平日昼間に暇を持て余した父は、電車に乗って適当に下り方面に向かっていた。
乗客は自分と、斜め向かいの少し離れた座席に座り、顔を僅かに伏せている男性だけ。
その男性の背後の窓から、夕陽に変わりかけた日差しが当たっていた。
男性が背後の窓の外を見るように、僅かに顔を父の方向へ向けた時、男性の顔が見えた。
父は視界の端に映り込んだ男性の顔に、違和感を覚えた。
何だろう、何か変だ、そう思い、目を男性に向けると、男の顔は、真ん中がぼんやりとして、左右で全く違う顔だったらしい。

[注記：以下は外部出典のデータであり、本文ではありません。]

(* ===== verification/Allocator.v ===== *)
(** * The local-root host-resource allocator

    [packages/d2b-realm-core/src/allocator.rs] holds the data: requests,
    leases, reports and their decoders.  [allocator_engine.rs] holds the
    engine over an in-memory ledger: allocation with idempotent replay, and
    reconciliation of persisted leases against observed host state.
    [Module Allocator] models both. *)

From S2P Require Import Prelude Ids Streams Frame.

Module Allocator.

Definition MAX_ALLOCATOR_REQUEST_RESOURCES : nat := 32.
Definition MAX_ALLOCATOR_CONFLICTS : nat := 16.
Definition MAX_RECONCILIATION_RECORDS : nat := 128.
Definition MAX_ALLOCATOR_EVENTS : nat := 128.

Inductive HostResourceKind :=
| HostResourceKind_Bridge
| HostResourceKind_Tap
| HostResourceKind_VethPair
| HostResourceKind_NftablesTable
| HostResourceKind_NftablesPartition
| HostResourceKind_CgroupSubtree
| HostResourceKind_HostFilePartition
| HostResourceKind_NamespaceBoundary.

#[global] Instance HostResourceKind_eq_dec : EqDecision HostResourceKind.
Proof. solve_decision. Defined.

#[global] Program Instance HostResourceKind_finite : Finite HostResourceKind :=
  {| enum := [HostResourceKind_Bridge; HostResourceKind_Tap;
     HostResourceKind_VethPair; HostResourceKind_NftablesTable;
     HostResourceKind_NftablesPartition; HostResourceKind_CgroupSubtree;
     HostResourceKind_HostFilePartition; HostResourceKind_NamespaceBoundary] |}.
Next Obligation. solve_enum_NoDup. Qed.
Next Obligation. solve_enum_elem. Qed.

#[global] Instance HostResourceKind_rust_ord : RustOrd HostResourceKind := cmp_via enum_pos.
#[global] Instance HostResourceKind_rust_ord_laws : RustOrdLaws HostResourceKind.
Proof. apply cmp_via_laws. apply enum_pos_inj. Qed.

Definition HostResourceKind_as_metric_label (self : HostResourceKind) : string :=
  match self with
  | HostResourceKind_Bridge => "bridge"
  | HostResourceKind_Tap => "tap"
  | HostResourceKind_VethPair => "veth-pair"
  | HostResourceKind_NftablesTable => "nftables-table"
  | HostResourceKind_NftablesPartition => "nftables-partition"
  | HostResourceKind_CgroupSubtree => "cgroup-subtree"
  | HostResourceKind_HostFilePartition => "host-file-partition"
  | HostResourceKind_NamespaceBoundary => "namespace-boundary"
  end.

Record LeaseOwner := mkLeaseOwner {
  owner_realm : RealmPath;
  controller_generation : string;
  owner_node : option string
}.

#[global] Instance LeaseOwner_eq_dec : EqDecision LeaseOwner.
Proof. solve_decision. Defined.

Inductive ResourceShareMode := Exclusive | SharedPartition.

#[global] Instance ResourceShareMode_eq_dec : EqDecision ResourceShareMode.
Proof. solve_decision. Defined.

Record ResourceAcquisitionOrder := mkResourceAcquisitionOrder { phase : N; ordinal : N }.

#[global] Instance ResourceAcquisitionOrder_eq_dec : EqDecision ResourceAcquisitionOrder.
Proof. solve_decision. Defined.

#[global] Instance ResourceAcquisitionOrder_rust_ord : RustOrd ResourceAcquisitionOrder :=
  cmp_via (fun o => (phase o, ordinal o)).
#[global] Instance ResourceAcquisitionOrder_rust_ord_laws : RustOrdLaws ResourceAcquisitionOrder.
Proof. apply cmp_via_laws. intros [] []. simpl. congruence. Qed.

Record LeaseResourceRequest := mkLeaseResourceRequest {
  rr_resource_id : string;
  rr_kind : HostResourceKind;
  rr_share : ResourceShareMode;
  rr_acquisition_order : ResourceAcquisitionOrder
}.

Record ResourceAcquisitionKey := mkResourceAcquisitionKey {
  ak_order : ResourceAcquisitionOrder;
  ak_kind : HostResourceKind;
  ak_resource_id : string
}.

#[global] Instance ResourceAcquisitionKey_eq_dec : EqDecision ResourceAcquisitionKey.
Proof. solve_decision. Defined.

#[global] Instance ResourceAcquisitionKey_rust_ord : RustOrd ResourceAcquisitionKey :=
  cmp_via (fun k => (ak_order k, ak_kind k, ak_resource_id k)).
#[global] Instance ResourceAcquisitionKey_rust_ord_laws : RustOrdLaws ResourceAcquisitionKey.
Proof. apply cmp_via_laws. intros [] []. simpl. congruence. Qed.

Definition acquisition_key (self : LeaseResourceRequest) : ResourceAcquisitionKey :=
  mkResourceAcquisitionKey (rr_acquisition_order self) (rr_kind self) (rr_resource_id self).

Record LeaseAllocationRequest := mkLeaseAllocationRequest {
  lar_operation_id : string;
  lar_correlation_id : string;
  lar_idempotency_key : string;
  lar_owner : LeaseOwner;
  lar_resources : list LeaseResourceRequest;
  lar_trace : option TraceContext
}.

Definition acquisition_order (self : LeaseAllocationRequest) : list ResourceAcquisitionKey :=
  rust_sort (map acquisition_key (lar_resources self)).

Inductive ResourceDelegation :=
| OpaqueName (id : string)
| FileDescriptor (id : string)
| PartitionId (id : string)
| NamespaceHandle (id : string).

#[global] Instance ResourceDelegation_eq_dec : EqDecision ResourceDelegation.
Proof. solve_decision. Defined.

Record GrantedHostResource := mkGrantedHostResource {
  gr_resource_id : string;
  gr_kind : HostResourceKind;
  gr_share : ResourceShareMode;
  gr_delegation : ResourceDelegation;
  gr_acquisition_order : ResourceAcquisitionOrder
}.

#[global] Instance GrantedHostResource_eq_dec : EqDecision GrantedHostResource.
Proof. solve_decision. Defined.

Inductive AllocatorLeaseState :=
| AllocatorLeaseState_Granted
| AllocatorLeaseState_Reconciled
| AllocatorLeaseState_Quarantined
| AllocatorLeaseState_Reclaimed
| AllocatorLeaseState_Denied.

明らかに光の加減ではなく、全く別の顔が左右にあって、ふわふわとボヤけた真ん中で繋がっている。
その真ん中のボヤけた感じはどうにも形容し難いという。
とにかく、ぼんやりと陽炎のようにボヤけていた。
父は背筋に寒気を感じ、瞬時に目を背けた。
不気味に思った父は、目的もないけれど次で降りようと決心。
次の駅に着くまでに左右別の顔を持つ男が気になって気になって、しかし気付かれてはまずいと懸命に顔を伏せていたという。
そして電車が止まり、父は急いで、しかし怪しまれないように降りた。
ホームに降りた父が、ドアの閉まった車内をちらりと見やると、男がじっとこちらを見ていた。